David and I start to follow them. Mrs. Fields says from behind us, “We’ll be upstairs. Please keep the noise down. I’m putting Caleb to bed soon.”
“We’ll be quiet,” David says.
“But not too quiet,” she says with a little nervous laugh. “I don’t want anything going on that Chloe and Ivy’s mother might not approve of.”

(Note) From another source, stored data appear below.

(** ** Subjects *)

(** [isValidIdentifier] *)
Definition isValidIdentifier (s : string) : bool :=
  let letter c := is_lower c || is_upper c || Ascii.eqb c "_" in
  match s with
  | EmptyString => false
  | String c _ => letter c && forallb (fun c => letter c || is_digit c) (list_ascii_of_string s)
  end.

(** Whether a name fits a strategy, what is wrong and a better name. *)
Definition checkName (subject strategy : string) : bool * list string * string :=
  if decide (strategy = "topic_name") then
    if negb (HasSuffix subject "-key") && negb (HasSuffix subject "-value")
    then (false, ["TopicNameStrategy subjects must end with '-key' or '-value'"], subject ++ "-value")
    else (true, [], "")
  else if decide (strategy = "record_name") then
    if forallb (fun p => negb (bool_decide (p = "")) && isValidIdentifier p) (Split subject ".")
    then (true, [], "")
    else (false, ["RecordNameStrategy subjects must be valid qualified names (e.g., com.example.User)"], "")
  else if decide (strategy = "topic_record_name") then
    if Contains subject "-" then (true, [], "")
    else (false, ["TopicRecordNameStrategy subjects must contain a topic and record name"], "")
  else (true, [], "").

(** POST /subjects/validate, with the subject and the strategy *)
Definition ValidateSubjectName (body : option (string * string)) : Response :=
  match body with
  | None => invalidBody
  | Some (subject, strategy) =>
      if decide (subject = "") then badRequest "Subject is required"
      else
        let strategy := if decide (strategy = "") then "topic_name" else strategy in
        let '(valid, issues, suggestion) := checkName subject strategy in
        answerMap [("subject", AString subject); ("strategy", AString strategy); ("valid", ABool valid);
                   ("issues", nilable_strings issues); ("suggestion", AString suggestion)]
  end.
(** The requests of the analysis routes. *)
Inductive analysis_request r : forall A, prog A -> Prop :=
  | AValidateSchema body : analysis_request r _ (ValidateSchema reg fuel r body)
  | ANormalizeSchema body : analysis_request r _ (NormalizeSchema reg fuel r body)
  | ASearchSchemas body : analysis_request r _ (SearchSchemas regexp_Compile r body)
  | AFindSchemasByField body : analysis_request r _ (FindSchemasByField regexp_Compile avro_Parse r body)
  | AFindSchemasByType body : analysis_request r _ (FindSchemasByType regexp_Compile avro_Parse r body)
  | AFindSimilarSchemas body : analysis_request r _ (FindSimilarSchemas avro_Parse r body)
  | AScoreSchemaQuality body : analysis_request r _ (ScoreSchemaQuality avro_Parse r body)
  | AGetSchemaComplexity body : analysis_request r _ (GetSchemaComplexity avro_Parse r body)
  | AMatchSubjects body : analysis_request r _ (MatchSubjects regexp_Compile r body)
  | AGetSchemaHistory : analysis_request r _ (GetSchemaHistory r)
  | AGetDependencyGraph : analysis_request r _ (GetDependencyGraph r)
  | ADiffSchemas body : analysis_request r _ (DiffSchemas avro_Parse r body)
  | ASuggestSchemaEvolution body : analysis_request r _ (SuggestSchemaEvolution reg r body)
  | APlanMigrationPath body : analysis_request r _ (PlanMigrationPath reg avro_Parse r body)
  | AExportSubject : analysis_request r _ (ExportSubject r)
  | AExportSchema : analysis_request r _ (ExportSchema reg r)
  | ACheckCompatibilityMulti body : analysis_request r _ (CheckCompatibilityMulti reg fuel r body)
  | ASuggestCompatibleChange : analysis_request r _ (SuggestCompatibleChange reg r)
  | AExplainCompatibilityFailure body : analysis_request r _ (ExplainCompatibilityFailure reg fuel r body)
  | ACompareSubjects body : analysis_request r _ (CompareSubjects avro_Parse r body)
  | AGetRegistryStatistics : analysis_request r _ (GetRegistryStatistics r)
  | ACheckFieldConsistency : analysis_request r _ (CheckFieldConsistency avro_Parse r)
  | ADetectSchemaPatterns : analysis_request r _ (DetectSchemaPatterns avro_Parse r)
  | ACountSubjects : analysis_request r _ (CountSubjects r)
  | ACountVersions : analysis_request r _ (CountVersions r).
(** A paged answer holds the elements from the offset on, as many
    as the limit allows, while offset + limit is below 2^63; an offset and limit
    that reach 2^63, both valid numbers, make the handler panic. *)
Theorem page_spec {A} r (wrap : list A -> Body) (l : list A) :
  (Z.of_nat (List.length l) < 2 ^ 63)%Z ->
  page r wrap l =
  let offset := from_opt 0%Z (pageNumber r "offset") in
  match pageNumber r "limit" with
  | None => writeJSON 200 (wrap (drop (Z.to_nat offset) l))
  | Some limit =>
      if (offset + limit <? 2 ^ 63)%Z
      then writeJSON 200 (wrap (take (Z.to_nat limit) (drop (Z.to_nat offset) l)))
      else recovered
  end.
Proof.
  intros Hlen. unfold page, parsePagination. set (n := Z.of_nat (List.length l)) in *.
  assert (Hclip : forall z, (if (n <? z)%Z then n else z) = Z.min z n) by (intros z; destruct (Z.ltb_spec n z); lia).
  rewrite !Hclip.
  assert (Ho : (0 <= from_opt 0 (pageNumber r "offset") < 2 ^ 63)%Z).
  { destruct (pageNumber r "offset") as [o|] eqn:E; [by apply pageNumber_bounds in E|done]. }
  set (o := from_opt 0%Z (pageNumber r "offset")) in *. cbv zeta.
  destruct (pageNumber r "limit") as [m|] eqn:E.
  - apply pageNumber_bounds in E. destruct (Z.ltb_spec (o + m) (2 ^ 63)) as [Hlt|Hge].
    + rewrite Int64.wrap_id by (unfold Int64.in_range, Int64.min, Int64.max; lia). unfold n. rewrite slice_window by lia.
      by replace (o + m - o)%Z with m by lia.
    + assert (Hw : (Int64.wrap (o + m) < 0)%Z).
      { unfold Int64.wrap. rewrite (Z.mod_eq _ (2 ^ 64)) by done.
        replace ((o + m + 2 ^ 63) / 2 ^ 64)%Z with 1%Z; [lia|]. apply Z.div_unique_pos with (o + m + 2 ^ 63 - 2 ^ 64)%Z; lia. }
      unfold slice. replace (_ && _ && _)%Z with false by (symmetry; lia). done.
  - replace (Z.min n n) with (Z.min (Z.max o n) n) by lia. unfold n. rewrite slice_window by lia.
    rewrite take_ge; [done|rewrite length_drop; lia].
Qed.

Lemma page_spec_witness : page (get [] [("offset", "1"); ("limit", "9223372036854775807")]) Names ["a"; "b"] = recovered.
Proof.
  refine (eq_trans (page_spec (get [] [("offset", "1"); ("limit", "9223372036854775807")]) Names ["a"; "b"] _) _);
    [reflexivity|vm_compute; reflexivity].
Defined.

“You really don’t have to worry about that,” David says, and we leave the kitchen.
Twenty-Two
“I CAN’T BELIEVE SHE’S an antivaxxer,” I say as David and I linger in their formal, white-on-white living room. There are double doors at the other end of it that open onto a wood-paneled family room, and I can see Ethan and Ivy settling down on the sofa in there, TV remote already in Ethan’s hand. “I thought all rational people had given that one up.”
“Emphasis on rational. Margot was always nervous and a little nuts, and I wasn’t thrilled that my dad married her, but we got along okay at first. Then she got pregnant and went off the deep end. We so much as cough, and we’re banished for the rest of the week so we don’t infect the baby.”